Extracted records ▸
####################

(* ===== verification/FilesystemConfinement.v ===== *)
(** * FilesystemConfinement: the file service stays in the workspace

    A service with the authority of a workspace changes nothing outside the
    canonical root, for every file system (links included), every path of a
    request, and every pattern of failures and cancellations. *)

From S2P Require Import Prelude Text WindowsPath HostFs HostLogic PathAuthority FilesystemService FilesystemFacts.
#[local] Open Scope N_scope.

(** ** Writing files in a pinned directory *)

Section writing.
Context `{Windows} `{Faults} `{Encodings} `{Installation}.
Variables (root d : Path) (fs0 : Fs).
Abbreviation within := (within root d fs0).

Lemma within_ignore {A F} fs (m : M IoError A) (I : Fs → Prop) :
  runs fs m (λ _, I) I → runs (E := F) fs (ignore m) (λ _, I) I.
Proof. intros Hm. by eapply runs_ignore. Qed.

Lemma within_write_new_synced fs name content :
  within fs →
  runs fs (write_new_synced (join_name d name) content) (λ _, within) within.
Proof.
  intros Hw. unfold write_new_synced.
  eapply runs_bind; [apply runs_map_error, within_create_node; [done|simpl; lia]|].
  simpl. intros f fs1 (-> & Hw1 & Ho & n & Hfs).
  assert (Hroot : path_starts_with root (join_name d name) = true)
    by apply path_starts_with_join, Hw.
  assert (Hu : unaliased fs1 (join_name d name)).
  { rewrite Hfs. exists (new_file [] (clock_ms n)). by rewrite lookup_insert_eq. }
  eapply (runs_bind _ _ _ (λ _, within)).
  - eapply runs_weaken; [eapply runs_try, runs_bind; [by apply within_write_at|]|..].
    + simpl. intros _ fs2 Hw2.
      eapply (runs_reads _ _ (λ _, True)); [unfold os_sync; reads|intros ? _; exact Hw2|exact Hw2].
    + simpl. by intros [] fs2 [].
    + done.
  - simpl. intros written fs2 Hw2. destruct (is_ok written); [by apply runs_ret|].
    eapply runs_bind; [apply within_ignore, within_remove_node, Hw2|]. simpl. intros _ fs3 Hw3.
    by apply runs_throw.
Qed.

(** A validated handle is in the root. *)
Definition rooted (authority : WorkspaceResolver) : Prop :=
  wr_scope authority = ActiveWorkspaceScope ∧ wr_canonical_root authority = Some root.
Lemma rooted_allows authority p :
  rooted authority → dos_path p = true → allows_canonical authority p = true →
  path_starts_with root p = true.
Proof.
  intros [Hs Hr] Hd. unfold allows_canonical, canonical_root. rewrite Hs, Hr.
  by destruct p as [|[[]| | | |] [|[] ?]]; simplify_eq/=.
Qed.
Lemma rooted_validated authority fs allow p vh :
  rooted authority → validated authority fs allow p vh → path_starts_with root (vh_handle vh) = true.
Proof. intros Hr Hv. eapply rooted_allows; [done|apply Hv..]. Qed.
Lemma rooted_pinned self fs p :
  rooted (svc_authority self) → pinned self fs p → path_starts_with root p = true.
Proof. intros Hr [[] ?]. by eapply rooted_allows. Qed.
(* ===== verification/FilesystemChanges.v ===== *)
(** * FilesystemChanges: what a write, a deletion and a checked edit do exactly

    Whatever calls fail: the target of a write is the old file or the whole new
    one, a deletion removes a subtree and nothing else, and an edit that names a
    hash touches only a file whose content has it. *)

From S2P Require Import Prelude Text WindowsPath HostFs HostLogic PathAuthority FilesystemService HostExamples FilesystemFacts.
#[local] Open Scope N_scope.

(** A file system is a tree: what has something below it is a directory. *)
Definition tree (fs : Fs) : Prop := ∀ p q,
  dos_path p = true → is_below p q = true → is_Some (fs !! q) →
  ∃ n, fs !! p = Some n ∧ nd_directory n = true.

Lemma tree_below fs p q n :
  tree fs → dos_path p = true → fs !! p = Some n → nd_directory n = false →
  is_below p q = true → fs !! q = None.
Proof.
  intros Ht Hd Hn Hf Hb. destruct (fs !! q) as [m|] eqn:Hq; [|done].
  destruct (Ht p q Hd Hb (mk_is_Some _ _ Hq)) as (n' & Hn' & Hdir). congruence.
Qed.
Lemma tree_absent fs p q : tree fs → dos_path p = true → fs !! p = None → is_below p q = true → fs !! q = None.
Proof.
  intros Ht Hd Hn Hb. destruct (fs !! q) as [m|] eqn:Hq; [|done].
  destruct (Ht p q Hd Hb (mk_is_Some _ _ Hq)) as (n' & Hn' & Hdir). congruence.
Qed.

####################

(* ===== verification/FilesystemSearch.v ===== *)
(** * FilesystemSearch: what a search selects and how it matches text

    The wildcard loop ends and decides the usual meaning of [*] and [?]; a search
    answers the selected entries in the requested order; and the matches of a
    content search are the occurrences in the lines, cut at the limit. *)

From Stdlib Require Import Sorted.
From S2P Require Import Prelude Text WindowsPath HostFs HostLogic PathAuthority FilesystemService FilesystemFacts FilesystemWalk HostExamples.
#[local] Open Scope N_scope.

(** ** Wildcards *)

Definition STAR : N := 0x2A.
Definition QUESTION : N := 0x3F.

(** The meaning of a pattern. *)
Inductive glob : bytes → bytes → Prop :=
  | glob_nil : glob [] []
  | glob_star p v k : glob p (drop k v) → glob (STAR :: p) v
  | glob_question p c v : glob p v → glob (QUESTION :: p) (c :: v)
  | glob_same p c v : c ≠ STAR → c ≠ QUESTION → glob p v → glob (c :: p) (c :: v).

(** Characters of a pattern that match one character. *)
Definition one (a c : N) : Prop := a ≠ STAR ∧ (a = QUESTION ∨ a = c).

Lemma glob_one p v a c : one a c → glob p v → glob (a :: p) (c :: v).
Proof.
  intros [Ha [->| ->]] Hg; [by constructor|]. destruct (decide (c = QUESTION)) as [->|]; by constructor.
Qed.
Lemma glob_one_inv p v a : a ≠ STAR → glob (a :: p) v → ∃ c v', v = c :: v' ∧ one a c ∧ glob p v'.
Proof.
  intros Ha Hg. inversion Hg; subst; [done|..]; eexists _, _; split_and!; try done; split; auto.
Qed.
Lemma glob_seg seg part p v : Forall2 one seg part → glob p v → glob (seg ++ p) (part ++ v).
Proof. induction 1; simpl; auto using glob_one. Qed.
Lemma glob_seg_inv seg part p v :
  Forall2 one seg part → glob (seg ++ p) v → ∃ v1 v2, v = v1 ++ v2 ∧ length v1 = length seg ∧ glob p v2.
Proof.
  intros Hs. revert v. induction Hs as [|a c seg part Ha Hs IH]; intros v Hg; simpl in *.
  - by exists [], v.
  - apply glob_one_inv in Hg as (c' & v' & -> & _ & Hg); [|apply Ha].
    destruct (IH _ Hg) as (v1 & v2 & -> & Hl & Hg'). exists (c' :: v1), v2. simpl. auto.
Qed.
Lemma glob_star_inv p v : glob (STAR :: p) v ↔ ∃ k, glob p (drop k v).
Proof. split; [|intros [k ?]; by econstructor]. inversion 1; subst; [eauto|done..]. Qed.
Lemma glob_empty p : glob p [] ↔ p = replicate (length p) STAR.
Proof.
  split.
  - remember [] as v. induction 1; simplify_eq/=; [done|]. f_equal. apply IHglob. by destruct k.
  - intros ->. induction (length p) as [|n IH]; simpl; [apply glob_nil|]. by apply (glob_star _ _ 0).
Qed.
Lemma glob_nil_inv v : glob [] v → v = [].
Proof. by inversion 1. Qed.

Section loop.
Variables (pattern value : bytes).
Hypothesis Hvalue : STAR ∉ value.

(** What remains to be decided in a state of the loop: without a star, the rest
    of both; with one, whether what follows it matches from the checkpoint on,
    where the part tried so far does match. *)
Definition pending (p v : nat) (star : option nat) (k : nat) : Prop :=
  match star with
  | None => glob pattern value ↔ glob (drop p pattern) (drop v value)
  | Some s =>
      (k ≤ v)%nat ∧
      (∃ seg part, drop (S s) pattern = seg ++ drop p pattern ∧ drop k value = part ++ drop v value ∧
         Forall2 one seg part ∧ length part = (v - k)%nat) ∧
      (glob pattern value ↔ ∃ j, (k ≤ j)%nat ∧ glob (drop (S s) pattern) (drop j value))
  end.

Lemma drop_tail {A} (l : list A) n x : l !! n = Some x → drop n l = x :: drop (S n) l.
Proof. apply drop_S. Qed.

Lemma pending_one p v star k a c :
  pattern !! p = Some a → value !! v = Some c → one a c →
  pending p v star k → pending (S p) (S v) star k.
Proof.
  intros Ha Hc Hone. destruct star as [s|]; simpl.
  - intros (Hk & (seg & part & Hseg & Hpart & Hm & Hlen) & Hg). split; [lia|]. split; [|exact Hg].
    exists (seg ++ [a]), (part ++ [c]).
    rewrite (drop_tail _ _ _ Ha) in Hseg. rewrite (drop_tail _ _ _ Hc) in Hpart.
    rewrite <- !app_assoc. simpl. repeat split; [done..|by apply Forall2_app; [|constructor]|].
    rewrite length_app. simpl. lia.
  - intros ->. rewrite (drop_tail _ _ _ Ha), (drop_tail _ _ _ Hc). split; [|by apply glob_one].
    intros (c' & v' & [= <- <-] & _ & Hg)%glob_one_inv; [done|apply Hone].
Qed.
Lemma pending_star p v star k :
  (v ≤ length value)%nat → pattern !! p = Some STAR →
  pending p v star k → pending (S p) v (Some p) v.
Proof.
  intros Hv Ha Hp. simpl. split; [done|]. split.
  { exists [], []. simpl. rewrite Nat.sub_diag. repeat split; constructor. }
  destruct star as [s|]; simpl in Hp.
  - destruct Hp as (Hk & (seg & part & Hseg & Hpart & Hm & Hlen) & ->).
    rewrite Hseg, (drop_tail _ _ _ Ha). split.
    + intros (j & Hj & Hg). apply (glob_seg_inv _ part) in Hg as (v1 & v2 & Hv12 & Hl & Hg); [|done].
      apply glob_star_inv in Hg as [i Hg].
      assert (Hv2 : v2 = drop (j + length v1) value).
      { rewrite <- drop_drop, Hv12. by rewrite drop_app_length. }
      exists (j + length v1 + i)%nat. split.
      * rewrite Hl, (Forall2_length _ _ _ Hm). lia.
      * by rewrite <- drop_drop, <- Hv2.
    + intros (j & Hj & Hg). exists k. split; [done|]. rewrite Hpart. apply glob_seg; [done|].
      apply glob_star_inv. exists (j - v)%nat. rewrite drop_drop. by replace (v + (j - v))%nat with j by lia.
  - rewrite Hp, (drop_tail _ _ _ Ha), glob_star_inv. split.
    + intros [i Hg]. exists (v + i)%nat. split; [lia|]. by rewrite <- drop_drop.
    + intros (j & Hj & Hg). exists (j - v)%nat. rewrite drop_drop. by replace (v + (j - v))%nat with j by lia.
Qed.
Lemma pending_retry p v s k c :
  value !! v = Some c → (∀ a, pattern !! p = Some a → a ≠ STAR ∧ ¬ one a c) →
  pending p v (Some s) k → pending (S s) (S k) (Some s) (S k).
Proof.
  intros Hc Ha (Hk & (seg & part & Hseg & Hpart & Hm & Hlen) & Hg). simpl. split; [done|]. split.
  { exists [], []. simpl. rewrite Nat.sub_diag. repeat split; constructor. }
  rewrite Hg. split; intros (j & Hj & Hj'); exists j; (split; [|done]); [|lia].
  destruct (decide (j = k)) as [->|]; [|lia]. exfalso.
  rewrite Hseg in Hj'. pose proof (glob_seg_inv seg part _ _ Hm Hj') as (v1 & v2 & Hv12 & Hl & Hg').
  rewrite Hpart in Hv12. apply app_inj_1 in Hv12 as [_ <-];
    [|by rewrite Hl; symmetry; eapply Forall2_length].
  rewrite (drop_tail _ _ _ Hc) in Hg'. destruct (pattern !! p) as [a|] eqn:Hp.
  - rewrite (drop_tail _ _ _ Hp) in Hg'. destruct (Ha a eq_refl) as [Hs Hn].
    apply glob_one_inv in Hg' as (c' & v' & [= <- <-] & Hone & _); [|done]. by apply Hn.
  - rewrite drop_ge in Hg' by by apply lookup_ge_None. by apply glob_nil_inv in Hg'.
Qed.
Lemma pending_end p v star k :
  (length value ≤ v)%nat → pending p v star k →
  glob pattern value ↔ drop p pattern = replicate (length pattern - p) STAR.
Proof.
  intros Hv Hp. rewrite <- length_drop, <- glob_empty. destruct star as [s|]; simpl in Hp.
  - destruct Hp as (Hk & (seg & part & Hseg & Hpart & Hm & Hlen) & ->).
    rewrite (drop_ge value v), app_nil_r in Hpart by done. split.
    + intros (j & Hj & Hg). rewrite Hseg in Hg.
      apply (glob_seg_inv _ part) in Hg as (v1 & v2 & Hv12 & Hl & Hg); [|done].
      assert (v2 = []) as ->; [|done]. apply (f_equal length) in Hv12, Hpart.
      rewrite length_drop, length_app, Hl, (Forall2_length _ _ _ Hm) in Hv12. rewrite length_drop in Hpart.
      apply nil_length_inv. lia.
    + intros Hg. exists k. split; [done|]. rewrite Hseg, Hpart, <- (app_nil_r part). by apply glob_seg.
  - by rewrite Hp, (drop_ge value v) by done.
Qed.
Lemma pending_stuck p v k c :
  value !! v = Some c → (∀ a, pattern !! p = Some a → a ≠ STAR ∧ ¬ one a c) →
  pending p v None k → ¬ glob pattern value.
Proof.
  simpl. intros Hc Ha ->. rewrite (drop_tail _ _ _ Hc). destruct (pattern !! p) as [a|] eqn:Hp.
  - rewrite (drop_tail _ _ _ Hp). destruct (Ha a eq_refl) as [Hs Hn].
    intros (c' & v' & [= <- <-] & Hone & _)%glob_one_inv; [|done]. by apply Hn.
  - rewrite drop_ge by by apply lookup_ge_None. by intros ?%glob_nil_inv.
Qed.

####################

What is expected ▸ Reading through the records above, report each line in which the string "subst" is found.

Finished exercise ▸
  intros Ha Hg. inversion Hg; subst; [done|..]; eexists _, _; split_and!; try done; split; auto.
Proof. split; [|intros [k ?]; by econstructor]. inversion 1; subst; [eauto|done..]. Qed.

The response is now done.